Back to ListInvestment Rating: 4.0
| Stock Code | ANANDRATHI | Market Cap | 24,476 Cr. | Current Price | 2,948 ₹ | High / Low | 3,324 ₹ |
| Stock P/E | 67.7 | Book Value | 100 ₹ | Dividend Yield | 0.36 % | ROCE | 54.0 % |
| ROE | 42.7 % | Face Value | 5.00 ₹ | DMA 50 | 2,997 ₹ | DMA 200 | 2,706 ₹ |
| Chg in FII Hold | 1.10 % | Chg in DII Hold | 0.72 % | PAT Qtr | 99.8 Cr. | PAT Prev Qtr | 97.2 Cr. |
| RSI | 45.4 | MACD | -36.9 | Volume | 1,44,257 | Avg Vol 1Wk | 2,02,821 |
| Low price | 1,586 ₹ | High price | 3,324 ₹ | PEG Ratio | 2.05 | Debt to equity | 0.10 |
| 52w Index | 78.4 % | Qtr Profit Var | 31.8 % | EPS | 43.6 ₹ | Industry PE | 50.2 |
📊 Analysis: ANANDRATHI demonstrates strong fundamentals with ROE at 42.7% and ROCE at 54.0%, reflecting excellent capital efficiency. Debt-to-equity is low at 0.10, ensuring financial stability. EPS of ₹43.6 supports profitability, and quarterly PAT growth (99.8 Cr vs 97.2 Cr) shows earnings momentum. However, the P/E of 67.7 is significantly higher than the industry average of 50.2, suggesting premium valuation. The PEG ratio of 2.05 indicates moderate overvaluation relative to growth. Dividend yield of 0.36% is modest, offering limited income support. Technicals show weakness: MACD negative (-36.9), RSI neutral (45.4), and price hovering near DMA 50, signaling consolidation. Despite stretched valuations, strong fundamentals and institutional confidence make it a promising long-term candidate.
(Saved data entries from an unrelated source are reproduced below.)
Lemma read_transferable_ok base cnt c n : transfers_ok c ->
  forall rest j out inn, drop j (transferableNodesUuids c) = rest ->
  exists L st', returns (read_transferable n c rest j) (with_lists base out inn, cnt) L st'.
Proof using Type.
  intros [Htexts Htimes Hdists]. induction rest as [|text rest IH]; intros j out inn Hdrop.
  - eexists _, _. apply returns_ret.
  - assert (transferableNodesUuids c !! j = Some text) as Hj
      by (rewrite <- (Nat.add_0_r j), <- lookup_drop, Hdrop; reflexivity).
    assert (drop (S j) (transferableNodesUuids c) = rest) as Hdrop'
      by (rewrite <- Nat.add_1_r, <- drop_drop, Hdrop; reflexivity).
    pose proof (lookup_lt_Some _ _ _ Hj) as Hlt. rewrite Forall_forall in Htexts.
    destruct (Htexts text (list_elem_of_lookup_2 _ _ _ Hj)) as [v Hv].
    destruct (lookup_lt_is_Some_2 (transferableNodesTravelTimes c) j) as [t Ht]; [lia|].
    destruct (lookup_lt_is_Some_2 (transferableNodesDistances c) j) as [d Hd]; [lia|].
    cbn [read_transferable]. destruct (tree_find node_uuid v (with_lists base out inn)) as [node|] eqn:Hnode.
    + destruct (IH (S j) out (fun w => inn w ++ if decide (w = v) then [mkNTD n t d] else []) Hdrop') as (L & st' & Hrun).
      eexists _, st'. eapply returns_bind; [by apply returns_uuidGenerator|]. eapply returns_bind; [apply get_ok|].
      cbn [fst]. rewrite Hnode. eapply returns_bind; [by apply returns_reader_get|].
      eapply returns_bind; [by apply returns_reader_get|]. eapply returns_bind; [apply modify_ok|].
      cbn [fst snd]. rewrite alter_push. eapply returns_bind; [exact Hrun|apply returns_ret].
    + destruct (IH (S j) out inn Hdrop') as (L & st' & Hrun). exists L, st'.
      eapply returns_bind; [by apply returns_uuidGenerator|]. eapply returns_bind; [apply get_ok|].
      cbn [fst]. rewrite Hnode. exact Hrun.
Qed.

(** ** The loop over the nodes *)

Lemma read_transfers_run base cnt read u st' :
  u ∈ (node_uuid <$> base) -> u ∉ read ->
  returns (read_transfers cacheDirectoryPath customPath u)
    (with_lists base (out_after base read) (inn_after base read), cnt) None st' ->
  st' = (with_lists base (out_after base (read ++ [u])) (inn_after base (read ++ [u])), cnt).
Proof using Type.
  intros Hu Hread Hrun. apply tree_find_is_Some in Hu as [n Hn].
  assert (forall v, inn_after base (read ++ [u]) v = inn_after base read v ++ back_from base v u) as Hinn.
  { intros v. unfold inn_after. rewrite flat_map_app. cbn. by rewrite app_nil_r. }
  assert (forall v, v <> u -> out_after base (read ++ [u]) v = out_after base read v) as Hout.
  { intros v Hv. unfold out_after. case_decide; case_decide; [done|set_solver..|done]. }
  unfold read_transfers in Hrun. destruct (node_file (node_path u)) as [errno|root] eqn:Hfile.
  - injection Hrun as <-. f_equal. apply with_lists_ext. intros v _. rewrite Hinn.
    assert (message_of u = None) as Hm by (unfold message_of; by rewrite Hfile). split.
    + destruct (decide (v = u)) as [->|Hv]; [|by rewrite Hout]. unfold out_after. rewrite Hm. by do 2 case_decide.
    + unfold back_from. by rewrite Hm, app_nil_r.
  - apply try_catch_inv in Hrun as [Hrun|(e & h & s1 & _ & He & Hrun)];
      [|destruct e; cbn in He; simplify_eq; discriminate].
    apply returns_bind_inv in Hrun as (c & s1 & Hc & Hrun). apply returns_kj in Hc as [-> ->].
    assert (message_of u = Some c) as Hm by (unfold message_of; by rewrite Hfile).
    apply returns_bind_inv in Hrun as (st & s2 & Hst & Hrun). apply returns_get in Hst as [-> ->].
    apply returns_bind_inv in Hrun as (node & s3 & Hnode & Hrun). apply returns_lift in Hnode as [Hnode ->].
    cbn [fst] in Hnode. unfold tree_at in Hnode. rewrite with_lists_find, Hn in Hnode. injection Hnode as <-.
    apply returns_bind_inv in Hrun as (L & s4 & HL & Hrun).
    destruct (read_transferable_run base cnt c u n Hn _ 0%nat _ _ _ _ eq_refl HL) as [-> ->].
    apply returns_bind_inv in Hrun as ([] & s5 & Hmod & Hrun). apply returns_modify in Hmod as ->.
    apply returns_bind_inv in Hrun as ([] & s6 & Hmod & Hrun). apply returns_modify in Hmod as ->.
    injection Hrun as <-. cbn [fst snd]. rewrite alter_set, alter_push. f_equal. apply with_lists_ext. intros v _.
    fold (entries base c). rewrite Hinn. split.
    + case_decide as Hv; [|by rewrite Hout]. subst v. unfold out_after. rewrite Hm. case_decide; [done|set_solver].
    + unfold back_from. rewrite Hm, app_assoc. cbn. unfold uid_of. by rewrite Hn.
Qed.

Lemma read_transfers_ok base cnt out inn u :
  u ∈ (node_uuid <$> base) ->
  match node_file (node_path u) with
  | OpenFailed _ => True
  | Opened root => exists c, root = Some c /\ transfers_ok c
  end ->
  exists st', returns (read_transfers cacheDirectoryPath customPath u) (with_lists base out inn, cnt) None st'.
Proof using Type.
  intros Hu Hfile. apply tree_find_is_Some in Hu as [n Hn]. unfold read_transfers.
  destruct (node_file (node_path u)) as [errno|root]; [eexists; apply returns_ret|].
  destruct Hfile as (c & -> & Hok).
  destruct (read_transferable_ok base cnt c (node_uid n) Hok _ 0%nat out inn eq_refl) as (L & [m k] & HL).
  eexists. apply try_catch_returns. eapply returns_bind; [by apply returns_kj|].
  eapply returns_bind; [apply get_ok|]. eapply returns_bind.
  { apply lift_ok. unfold tree_at. cbn [fst]. rewrite with_lists_find, Hn. reflexivity. }
  eapply returns_bind; [exact HL|]. eapply returns_bind; [apply modify_ok|].
  eapply returns_bind; [apply modify_ok|]. apply returns_ret.
Qed.

(** The nodes of the collection, before their footpaths are read: those of the file, in
    the order of their uuids, with the uids after [before]. *)
Record base_ok (before : uid) (base : list Node) (cnt : uid) : Prop := {
  bs_sorted : tree_sorted node_uuid base;
  bs_uids : NoDup (node_uid <$> base);
  bs_range : Forall (fun n => before < node_uid n <= cnt)%nat base;
  bs_le : (before <= cnt)%nat;
  bs_lists : Forall (fun n => transferableNodes n = [] /\ reverseTransferableNodes n = []) base
}.
(* ===== verification/ForwardCorrect.v ===== *)
(** * Correctness of the forward scan

    The specification is the relation [reaches]: the instants at which a traveller can
    be at a node, by walking from the origin or by riding trips of the timetable with
    the waiting time before each boarding and one footpath after each ride. [Sound]
    says that the state of a scan holds only such instants, with the journeys that
    lead to them; [Complete] that it holds the earliest ones. *)

From Stdlib Require Import ZArith Lia Sorted.
From stdpp Require Import base list gmap strings.
From S2P Require Import Prelude.
From S2P Require Import Data.
From S2P Require Import ConnectionSet.
From S2P Require Import Calculator.
From S2P Require Import Demo.
From S2P Require Import ForwardCalculation.

Local Open Scope Z_scope.

(** [e] is [x] or an earlier connection of the list. *)
Definition before_in (L : list Connection) (e x : Connection) : Prop :=
  exists i j, (i <= j)%nat /\ L !! i = Some e /\ L !! j = Some x.

(** Boarding at [e] and getting off at [x], on the same trip. *)
Record leg (L : list Connection) (e x : Connection) : Prop := {
  leg_order : before_in L e x;
  leg_trip : trip_uid (getTrip e) = trip_uid (getTrip x);
  leg_board : canBoard e = true;
  leg_unboard : canUnboard x = true
}.

Section Spec.
Context (p : CommonParameters) (c : Calculator).

(** A traveller can be at node [n] at time [t]. *)
Inductive reaches (L : list Connection) : uid -> Z -> Prop :=
| reaches_walk n t :
    nodesTentativeTime c !! n = Some t -> t < MAX_INT -> reaches L n t
| reaches_ride e x footpath t :
    leg L e x ->
    reaches L (node_uid (getDepartureNode e)) t ->
    t + minWaiting p e <= getDepartureTime e ->
    footpath ∈ transferableNodes (getArrivalNode x) ->
    ntd_time footpath <= getMaxTransferWalkingTravelTimeSeconds p ->
    reaches L (ntd_node footpath) (getArrivalTime x + ntd_time footpath).

(** A traveller can get off at the arrival node of [x], having boarded at [e]. *)
Definition rides (L : list Connection) (e x : Connection) : Prop :=
  leg L e x /\
  exists t, reaches L (node_uid (getDepartureNode e)) t /\ t + minWaiting p e <= getDepartureTime e.

(** The limit on the first wait, as the scan applies it: a connection that leaves a stop
    accessed from the origin leaves no later than the limit after the time at which
    the stop is reached on foot. *)
Definition first_wait_ok (conn : Connection) : Prop :=
  getMaxFirstWaitingTimeSeconds p <= 0 \/
  match nodesAccess c !! node_uid (getDepartureNode conn), nodesTentativeTime c !! node_uid (getDepartureNode conn) with
  | Some access, Some t =>
      ntd_time access < 0 \/ getDepartureTime conn - t <= getMaxFirstWaitingTimeSeconds p
  | _, _ => True
  end.
#[export] Instance first_wait_ok_dec conn : Decision (first_wait_ok conn).
Proof.
  unfold first_wait_ok. apply or_dec; [apply _|]. repeat case_match; apply _.
Defined.

(** The connections a traveller who keeps to the limit takes. *)
Definition within_first_wait (L : list Connection) : list Connection := filter first_wait_ok L.
Lemma resetFilters_ok cache :
  server_ok -> cache_valid td known cache ->
  let '(cs, disabled, cache') := resetFilters srv p cache in
  cs = computeConnectionsForScenario td (getScenario p) /\ cache_valid td known cache' /\
  forall u, is_Some (disabled !! u) <->
    exists t, t ∈ ConnectionSet.getTrips cs /\ trip_uid t = u /\ parameters_trip_enabled p t = false.
Proof.
  intros Hs Hc. unfold resetFilters.
  destruct (getConnectionsForScenario_step td known (getScenario p) cache
              (so_scenarios Hs) (so_scenario Hs) Hc) as [Heq Hc'].
  destruct (getConnectionsForScenario td (getScenario p) cache) as [cs cache']. cbn in Heq, Hc'.
  split_and!; [done..|]. intros u. rewrite disable_trips_spec, lookup_empty.
  split; [intros [[? ?]|?]; done | by right].
Qed.

(** The state of an end after its footpaths were read. *)
Definition reached (l : list NodeTimeDistance) (timeAt : Z -> Z) (initial : Z) (st : EndState) : Prop :=
  end_ok (Node_getMaxUid srv) timeAt initial l st.

(** The times [reset] chooses without an OD trip. *)
Definition departure_of : Z := if isForwardCalculation p then getTimeOfTrip p else -1.
Definition arrival_of : Z := if isForwardCalculation p then -1 else getTimeOfTrip p.

(** An end that is not given is left without footpaths. *)
Definition no_access (origin : option Point) : bool :=
  from_option (fun o => bool_decide (access_of o = [])) false origin.
Definition no_egress (dest : option Point) : bool :=
  from_option (fun d => bool_decide (egress_of d = [])) false dest.

Record ends_ok (origin dest : option Point) : Prop := {
  ok_access : forall o, origin = Some o -> Forall (footpath_ok (Node_getMaxUid srv)) (access_of o);
  ok_egress : forall d, dest = Some d -> Forall (footpath_ok (Node_getMaxUid srv)) (egress_of d);
  ok_access_read : forall o, origin = Some o -> access_read o = Ok (access_of o);
  ok_egress_read : forall d, dest = Some d -> egress_read d = Ok (egress_of d)
}.
Lemma exit_link n s :
  fwd_egress st !! n = Some s ->
  exists e x, ride_ok L (fwd_times st) s e x /\ node_uid (getArrivalNode x) = n.
Proof.
  intros (e & x & f & -> & Hleg & _ & Hn & _ & _ & Hat)%(sd_exits _ _ _ _ HS).
  exists e, x. by split_and!.
Qed.

(** The rides of the steps visited. *)
Definition ride_pair (j : JourneyStep) : option (Connection * Connection) :=
  match getFinalEnterConnection j, getFinalExitConnection j with
  | Some e, Some x => Some (e, x)
  | _, _ => None
  end.

Lemma ride_pair_ok times j e x : ride_ok L times j e x -> ride_pair j = Some (e, x).
Proof. unfold ride_pair. by intros (-> & -> & _). Qed.

Lemma link_closed j n :
  link_ok L (fwd_times st) j -> follows forward_next j n ->
  exists j', fwd_steps st !! n = Some j' /\ link_ok L (fwd_times st) j'.
Proof.
  intros [Hj | (e & x & He & Hx & _ & _ & t & Ht & _)] (e' & x' & He' & Hx' & ->).
  - unfold hasConnections in Hj. by rewrite He', Hx' in Hj.
  - assert (e' = e) as -> by congruence. unfold forward_next.
    destruct (lookup_lt_is_Some_2 (fwd_steps st) (node_uid (getDepartureNode e))) as [j' Hj'].
    { rewrite (sd_steps_len _ _ _ _ HS), <- (sd_times_len _ _ _ _ HS).
      by apply lookup_lt_Some in Ht. }
    exists j'. split; [done | by eapply step_link].
Qed.

(** Going back along a journey goes back in time. *)
Lemma link_rank m j n :
  fwd_steps st !! m = Some j -> link_ok L (fwd_times st) j -> follows forward_next j n ->
  default 0 (fwd_times st !! n) < default 0 (fwd_times st !! m).
Proof.
  intros Hm _ (e' & x' & He' & Hx' & ->). unfold forward_next.
  destruct (sd_steps _ _ _ _ HS m j Hm) as
    [(He & _) | (e & x & f & -> & Hleg & Hf & _ & _ & Hat & t & Ht & Hle)]; [congruence|].
  cbn in He', Hx'. injection He' as <-. injection Hx' as <-. rewrite Hat, Ht. cbn.
  pose proof (sorted_before L e x Hs (leg_order _ _ _ Hleg)).
  destruct (before_in_elem _ _ _ (leg_order _ _ _ Hleg)) as [Hine Hinx].
  rewrite Forall_forall in Hok. destruct (Hok e Hine) as [? _ Hw _ _ _], (Hok x Hinx) as [? _ _ _ _ Htr].
  rewrite Forall_forall in Htr. destruct (Htr f Hf) as (_ & ? & _). lia.
Qed.

Lemma chain_itinerary j path last e x :
  chain forward_next (fwd_steps st) j path last -> ride_ok L (fwd_times st) j e x ->
  Forall (fun s => exists e x, ride_ok L (fwd_times st) s e x) path /\
  exists rest, omap ride_pair path = (e, x) :: rest /\ itinerary L ((e, x) :: rest).
Proof.
  intros Hc. revert e x.
  induction Hc as [j Hend | j j' n path last Hf Hn Hc IH]; intros e x Hj.
  - exfalso. destruct Hj as (He & Hx & _). unfold hasConnections in Hend. by rewrite He, Hx in Hend.
  - destruct Hf as (e' & x' & He' & Hx' & ->). destruct (Hj) as (He & Hx & _ & Hleg & t & Ht & Hle).
    assert (e' = e) as -> by congruence. unfold forward_next in Hn. clear He' Hx' x'.
    cbn [omap list_omap]. rewrite (ride_pair_ok _ _ _ _ Hj).
    destruct (sd_steps _ _ _ _ HS _ _ Hn) as
      [(He' & Hx' & Hstart) | (e' & x' & f & -> & Hleg' & Hf & Hnode & Hmax & Hat & Hat')].
    + inversion Hc; subst; [|by destruct H as (? & ? & ? & _); congruence].
      split; [by repeat constructor; eauto|]. exists []. split; [done|].
      apply (itinerary_first _ e x t); [done|congruence|lia].
    + destruct (IH e' x') as (Hall & rest & Heq & Hit); [by split_and!|].
      split; [by constructor; eauto|]. exists ((e', x') :: rest). rewrite Heq. split; [done|].
      apply (itinerary_next _ e x e' x' f rest); try done.
      assert (t = getArrivalTime x' + ntd_time f) by congruence. lia.
Qed.

Lemma count_transfers times path k :
  Forall (fun s => exists e x, ride_ok L times s e x) path ->
  for_each count_transfer path k = Ok (k + (transfers_of (omap ride_pair path) + 1)).
Proof.
  unfold transfers_of. intros Hall. revert k.
  induction Hall as [|j path (e & x & Hj) _ IH]; intros k; [cbn; f_equal; lia|].
  cbn [for_each omap list_omap]. rewrite (ride_pair_ok _ _ _ _ Hj).
  destruct Hj as (_ & _ & Htrip & _).
  unfold count_transfer at 2. rewrite Htrip. cbn [opt_value mbind result_bind]. rewrite IH. f_equal.
  rewrite filter_cons. cbn [snd]. destruct (isTransferable _) eqn:Hd; case_decide; try done.
  cbn [negb length]. lia.
Qed.
(* ===== verification/OptimizeCorrect.v ===== *)
(** * The removal of detours ends and keeps the rides possible

    Every round of [optimizeJourney] shortens a ride or ignores one more node, so the
    loop ends within its fuel; what it leaves are rides of the same trips, boarded
    and left where that is allowed. *)

From Stdlib Require Import ZArith Lia Sorted.
From stdpp Require Import base list gmap strings.
From S2P Require Import Prelude.
From S2P Require Import Data.
From S2P Require Import Demo.
From S2P Require Import OptimizeJourney.

Local Open Scope Z_scope.

(** ** Scans that may break *)

Fixpoint run_ctl {A S} (body : A -> S -> ctl S) (l : list A) (s : S) : S :=
  match l with
  | [] => s
  | x :: l' => match body x s with Next s' => run_ctl body l' s' | Break s' => s' end
  end.

(** A body that stops at the first element that satisfies [P]. *)
Lemma run_ctl_find {A S} (P : A -> bool) (f : A -> S -> S) l s :
  run_ctl (fun x s => if P x then Break (f x s) else Next s) l s =
  match List.find P l with Some x => f x s | None => s end.
Proof. induction l as [|x l IH]; cbn; [done|]. by destruct (P x). Qed.

Lemma run_ctl_inv {A S} (body : A -> S -> ctl S) (I : S -> Prop) l s :
  (forall x s, x ∈ l -> I s -> I (ctl_state (body x s))) -> I s -> I (run_ctl body l s).
Proof.
  revert s. induction l as [|x l IH]; intros s Hstep Hs; [done|]. cbn.
  pose proof (Hstep x s ltac:(left) Hs) as Hx. destruct (body x s) as [s'|s']; [|done].
  apply IH; [|done]. intros y t Hy. apply Hstep. by right.
Qed.

(** The same from the first element that satisfies [P] on, the others being passed over. *)
Lemma run_ctl_first {A S} (P : A -> bool) (body : A -> S -> ctl S) (I : S -> Prop) l s :
  (forall x s, P x = false -> body x s = Next s) ->
  (forall x, x ∈ l -> P x = true -> I (ctl_state (body x s))) ->
  (forall x s, x ∈ l -> P x = true -> I s -> I (ctl_state (body x s))) ->
  (exists x, x ∈ l /\ P x = true) -> I (run_ctl body l s).
Proof.
  intros Hskip Hfirst Hstep. induction l as [|x l IH]; intros (y & Hy & HPy);
    [by apply elem_of_nil in Hy|]. cbn. destruct (P x) eqn:E.
  - pose proof (Hfirst x ltac:(left) E) as Hx. destruct (body x s) as [s'|s']; [|done].
    apply run_ctl_inv; [|done]. intros z t Hz Ht. destruct (P z) eqn:Ez.
    + apply Hstep; [by right | done..].
    + by rewrite Hskip.
  - rewrite Hskip by done. apply IH.
    + intros z Hz. apply Hfirst. by right.
    + intros z t Hz. apply Hstep. by right.
    + exists y. split; [|done]. apply elem_of_cons in Hy as [-> | Hy]; [congruence | done].
Qed.

Lemma std_find_spec (node : Node) l :
  std_find node_eqb node l = true <-> exists n, n ∈ l /\ node_uid n = node_uid node.
Proof.
  unfold std_find. rewrite existsb_exists. unfold node_eqb. setoid_rewrite Nat.eqb_eq.
  split; intros (n & Hn & H); exists n; (split; [by apply list_elem_of_In|done]).
Qed.

(** The elements from index [a] to index [b]. *)
Definition segment {A} (a b : nat) (l : list A) : list A := drop a (take (S b) l).

Lemma elem_of_segment {A} a b (l : list A) x :
  x ∈ segment a b l <-> exists k, (a <= k <= b)%nat /\ l !! k = Some x.
Proof.
  unfold segment. rewrite list_elem_of_lookup. split.
  - intros [i Hi]. rewrite lookup_drop in Hi. apply lookup_take_Some in Hi as [Hi Hlt].
    exists (a + i)%nat. split; [lia|done].
  - intros (k & Hk & Hl). exists (k - a)%nat. rewrite lookup_drop.
    rewrite lookup_take_lt by lia. by replace (a + (k - a))%nat with k by lia.
Qed.

Section Scan.
Context {S : Type} (body : Connection -> S -> ctl S).

Lemma scan_reverse_run reverse l : forall i fuel s,
  (length l < fuel)%nat -> take (length l) (drop i reverse) = l ->
  scan_reverse fuel reverse (Z.of_nat i) (Z.of_nat i + Z.of_nat (length l) - 1) body s =
  Ok (run_ctl body l s).
Proof.
  induction l as [|x l IH]; intros i fuel s Hfuel Hl; destruct fuel as [|fuel]; cbn in Hfuel; try lia.
  - cbn [scan_reverse run_ctl length]. case Z.leb_spec; intros; [lia|done].
  - cbn [scan_reverse run_ctl].
    destruct (Z.leb_spec (Z.of_nat i) (Z.of_nat i + Z.of_nat (length (x :: l)) - 1)); [|cbn in *; lia].
    destruct (drop i reverse) as [|y rest] eqn:E; [done|]. cbn in Hl. injection Hl as -> Hl.
    assert (reverse !! i = Some x) as Hi by (rewrite <- (Nat.add_0_r i), <- lookup_drop, E; done).
    unfold int_get. destruct (Z.ltb_spec (Z.of_nat i) 0); [lia|]. unfold vec_get.
    rewrite Nat2Z.id, Hi. cbn [mbind result_bind].
    destruct (body x s) as [s'|s']; [|done].
    specialize (IH (i + 1)%nat fuel s' ltac:(lia)).
    rewrite <- drop_drop, E in IH. specialize (IH Hl).
    rewrite <- IH. f_equal; cbn [length]; lia.
Qed.
End Scan.

Lemma reverse_segment {A} a b (l : list A) :
  (a <= b < length l)%nat ->
  take (S b - a) (drop (length l - S b) (rev l)) = rev (segment a b l).
Proof.
  intros H. unfold segment. rewrite skipn_rev, firstn_rev, length_take.
  f_equal. f_equal; [lia|]. f_equal. lia.
Qed.

(** ** Rides *)

Section Rides.
Context (trip_forward trip_reverse : Trip -> list Connection) (known : Node -> Prop)
  (Hknown : forall m n, known m -> known n -> node_uid m = node_uid n -> node_uuid m = node_uuid n).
💡 Entry Price Zone: Ideal accumulation range is between ₹2,700 – ₹2,850, closer to DMA 200 support levels, offering better valuation comfort.
⏳ Exit / Holding Strategy: Long-term investors (3–5 years) can hold given strong ROE/ROCE and consistent profitability. Exit or partial profit booking should be considered near ₹3,250–₹3,300 resistance levels if valuations stretch further without earnings growth acceleration.
Positive ✅
- Strong ROE (42.7%) and ROCE (54.0%) highlight excellent capital efficiency.
- Low debt-to-equity (0.10) ensures financial stability.
- Quarterly PAT growth of 31.8% shows earnings momentum.
- FII holdings increased by 1.10% and DII holdings by 0.72%, reflecting institutional confidence.
- 52-week index return of 78.4% highlights strong past performance.
Limitation ⚠️
- High P/E (67.7) compared to industry average (50.2).
- PEG ratio of 2.05 signals moderate overvaluation relative to growth.
- Dividend yield of 0.36% is modest.
- Weak technicals: MACD negative, RSI neutral, price near DMA 50.
Company Negative News 📉
- No major negative news reported, but stretched valuations remain a concern.
Company Positive News 📈
- Strong fundamentals with high ROE and ROCE.
- Quarterly profit growth supports earnings consistency.
- Institutional confidence with increased FII and DII holdings.
Industry 🌐
- Industry P/E at 50.2 indicates premium valuations across the sector.
- Financial services sector benefits from rising demand in wealth management and advisory services.
Conclusion 📝
ANANDRATHI is a fundamentally strong company with excellent ROE/ROCE, low debt, and consistent profitability. While valuations are stretched, long-term investors can accumulate near ₹2,700–₹2,850 for better risk-reward. Existing holders should maintain a 3–5 year horizon, with partial profit booking near ₹3,250–₹3,300 resistance levels if earnings growth does not accelerate further.